In the last installment I began an interview with Bruce Boston, the first Grandmaster of Science Fiction Poetry as granted by the SFPA in 1999. I introduced him and he told us a bit about his life as a successful poet. We talked about his most recent publications – Anthropomorphisms and Notes from the Shadow City (a collaboration with Gary William Crawford). If you missed the first part, you can catch up here!
Diane Severson for Amazing Stories Magazine (ASM): You have two new collections forthcoming in the next year, both from Dark Renaissance Books: Dark Roads, Selected Long Poems, 1971 – 2012, due out in a few months, and Tales of the Mutant Rain Forest, a collaborative project with Robert Frazier, due in late 2013 or early 2014.
Dark Roads, contains, well, the title says it all. Long poems, if we take the Rhysling Award categories as our basis, are those fifty lines or longer? The poems you sent me as a preview are all well beyond fifty lines.

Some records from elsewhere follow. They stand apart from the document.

Lemma sv_add_entries fb r rel bs : forall es s, state_verified s -> Forall (fun b => bytes_ok (te_blob b)) bs -> Forall2 (passed_as fb) bs es ->
  state_verified (add_entries r rel bs es s).1.1.
Proof.
  induction bs as [|b bs IH]; intros es s Hs Hb Hf; inversion Hf as [|? e ? es0 [Hp He] Hes]; subst; [assumption|].
  apply Forall_cons in Hb as [Hb Hbs]. destruct e as [tvc e]. cbn [add_entries].
  assert (Hstep : state_verified (match e with None => (s, tvc, false) | Some (_, _, true) => (s, tvc, true)
    | Some (tx, tx_hash, false) => add_new_tx tx tx_hash (te_blob b) (Z.of_nat (length (te_blob b))) tvc r rel s end).1.1).
  { destruct e as [[[tx h] k]|]; [destruct k|]; try assumption. unfold add_new_tx. do 2 (case_match; [assumption|]).
    match goal with |- context [add_tx ?n ?a ?i ?x ?w ?t ?rr ?re ?s] => destruct (add_tx n a i x w t rr re s) as [[x' tvc'] ok'] eqn:Ea end.
    cbn [fst]. apply sv_with_pool; [assumption|]. change x' with (x', tvc', ok').1.1. rewrite <- Ea. apply pv_add; [exact (sv_pool _ Hs)|].
    intros Ht. destruct (Hp tx h false eq_refl) as [Ep Hv].
    assert (Hve : verified tx).
    { apply (semantics_verified tx fb); [|exact (He tx h eq_refl)]. destruct (decide (version (prefix tx) = 1)) as [E1|]; [|lia].
      pose proof (version_1_type _ _ Hb Ep E1) as Er. rewrite Er in Ht. contradiction. }
    split; [|assumption]. split; [assumption|]. eauto. }
  destruct (match e with None => _ | Some _ => _ end) as [[s1 tvc1] ok1]. cbn [fst] in Hstep.
  specialize (IH es0 s1 Hstep Hbs Hes). destruct (add_entries r rel bs es0 s1) as [[s2 tvcs] oks]. exact IH.
Qed.

Lemma sv_incoming blobs r rel c : state_verified (storage c) -> Forall (fun b => bytes_ok (te_blob b)) blobs ->
  state_verified (storage (handle_incoming_ringcts init blobs r rel c).1.1).
Proof.
  intros Hs Hb. unfold handle_incoming_ringcts.
  assert (Hp : Forall2 parsed_as blobs (parse_entry init c <$> blobs)).
  { clear Hs. induction Hb as [|b bs Hb Hbs IH]; constructor; [now apply parse_entry_parsed|exact IH]. }
  destruct (handle_incoming_ringct_accumulated_batch _ _ _) as [[bad es] returned] eqn:E. destruct returned; cbn [negb]; [|exact Hs].
  apply (batch_passed _ blobs) in E; [|exact Hp|reflexivity].
  pose proof (sv_add_entries _ r rel blobs es (storage c) Hs Hb E) as Ha.
  destruct (add_entries r rel blobs es (storage c)) as [[s tvcs] ok]. exact Ha.
Qed.

(** ** The node *)

(** A node that starts: a genesis block, an empty pool. *)
Record node_started (c : core) : Prop := {
  ns_closed : write_txn (m_db (storage c)) = None;
  ns_genesis : exists g w lw cd cg prev, wf (serialize_block init) g /\ is_coinbase (miner_tx g) = true /\
    add_block g w lw cd cg [] empty_db = Returns (c_tables (committed (m_db (storage c))), prev);
  ns_pool : txpool_blob (tbl (m_tx_pool (storage c))) = ∅;
  ns_batch : batch (TxPool.m_db (m_tx_pool (storage c))) = None;
  ns_cache : m_parsed_tx_cache (m_tx_pool (storage c)) = ∅ }.

Lemma started_verified c : node_started c -> state_verified (storage c).
Proof.
  intros [Hw (g & w & lw & cd & cg & prev & Hg & Hc & E) Hp Hb Hx]. split.
  - eapply add_block_known; [exact E|..]; try assumption; try done.
  - intros x Ex. congruence.
  - split.
    + intros id bd Ei. unfold tbl in Hp. rewrite Hp in Ei. now rewrite lookup_empty in Ei.
    + intros t Et. congruence.
    + intros id tx Ei. rewrite Hx in Ei. now rewrite lookup_empty in Ei.
Qed.

(** What the network, the miner and the node itself ask for: transactions and blocks that arrive, a block that is found,
    blocks that are prepared and cleaned up, popped, and the upkeep of the pool. *)
Definition runs {A} (m : M A) (c : core) (bvc : block_verification_context) : core := with_storage (m (storage c, bvc)).1.1 c.

Inductive core_step (c : core) : core -> Prop :=
| step_incoming_txs blobs r relayed : Forall (fun b => bytes_ok (te_blob b)) blobs -> core_step c (handle_incoming_ringcts init blobs r relayed c).1.1
| step_incoming_block depth bd b bvc : bytes_ok bd -> (forall x, b = Some x -> wf (serialize_block init) x) ->
    core_step c (runs (handle_incoming_block init depth bd b) c bvc)
| step_block_found thread depth b bvc : wf (serialize_block init) b -> core_step c (runs (handle_block_found init thread depth b) c bvc)
| step_prepare thread entries bvc : core_step c (runs (core_prepare_handle_incoming_blocks init thread entries) c bvc)
| step_cleanup thread bvc : core_step c (runs (core_cleanup_handle_incoming_blocks thread) c bvc)
| step_pop thread n bvc : core_step c (runs (pop_blocks init thread n) c bvc)
| step_flush ids bvc : core_step c (runs (flush_txes_from_pool init ids) c bvc)
| step_flush_bad : core_step c (flush_bad_txs_cache c)
| step_relayed now hs r : core_step c (with_storage (with_pool (set_relayed now hs r (m_tx_pool (storage c))) (storage c)) c)
| step_stuck now x : remove_stuck_transactions now (m_tx_pool (storage c)) = Returns x -> core_step c (with_storage (with_pool x (storage c)) c).

Lemma stays_incoming_block depth bd b : bytes_ok bd -> (forall x, b = Some x -> wf (serialize_block init) x) -> stays (handle_incoming_block init depth bd b).
Proof.
  intros Hb Hx. unfold handle_incoming_block. apply ensures_catches; [|auto with checked].
  do 2 (apply stays_then; [auto with checked|intros ?]). case_match; [auto with checked|].
  destruct b as [b|]; [apply stays_then; [apply stays_add_new_block, Hx; reflexivity|auto with checked]|].
  destruct (maybe_block_from_blob init bd) as [b|] eqn:E; [|auto with checked].
  apply stays_then; [apply stays_add_new_block; exact (parse_wf _ bd _ Hb E)|auto with checked].
Qed.

Lemma stays_core_cleanup t : stays (core_cleanup_handle_incoming_blocks t).
Proof. apply ensures_catches; [apply stays_cleanup|auto with checked]. Qed.
#[local] Hint Resolve stays_core_cleanup stays_prepare : checked.

Lemma stays_core_prepare t entries : stays (core_prepare_handle_incoming_blocks init t entries).
Proof. unfold core_prepare_handle_incoming_blocks. auto 10 with checked. Qed.

Lemma stays_found t depth b : wf (serialize_block init) b -> stays (handle_block_found init t depth b).
Proof.
  intros Hw. unfold handle_block_found. do 2 (apply stays_then; [auto with checked|intros ?]). case_match; [|auto with checked].
  apply stays_then; [apply stays_core_prepare|intros ok]. case_match; [auto with checked|].
  apply stays_then; [now apply stays_add_new_block|intros _]. auto 20 with checked.
Qed.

I think they are all over a hundred lines even. Are these longer poems different from short poems in some qualitative way, or just quantitatively? Why did you decide to make these long poems when you were writing them? Or did it just happen? Why did you choose to collect them in one volume? Have they all been published in previous collections or are they scattered around the SF magazines and the Internet?
Bruce Boston (BB): Yes, I used the categories of the Rhysling Awards as the standard for defining length. I believe the shortest poem in the collection is just over fifty lines and the longest is over five hundred lines.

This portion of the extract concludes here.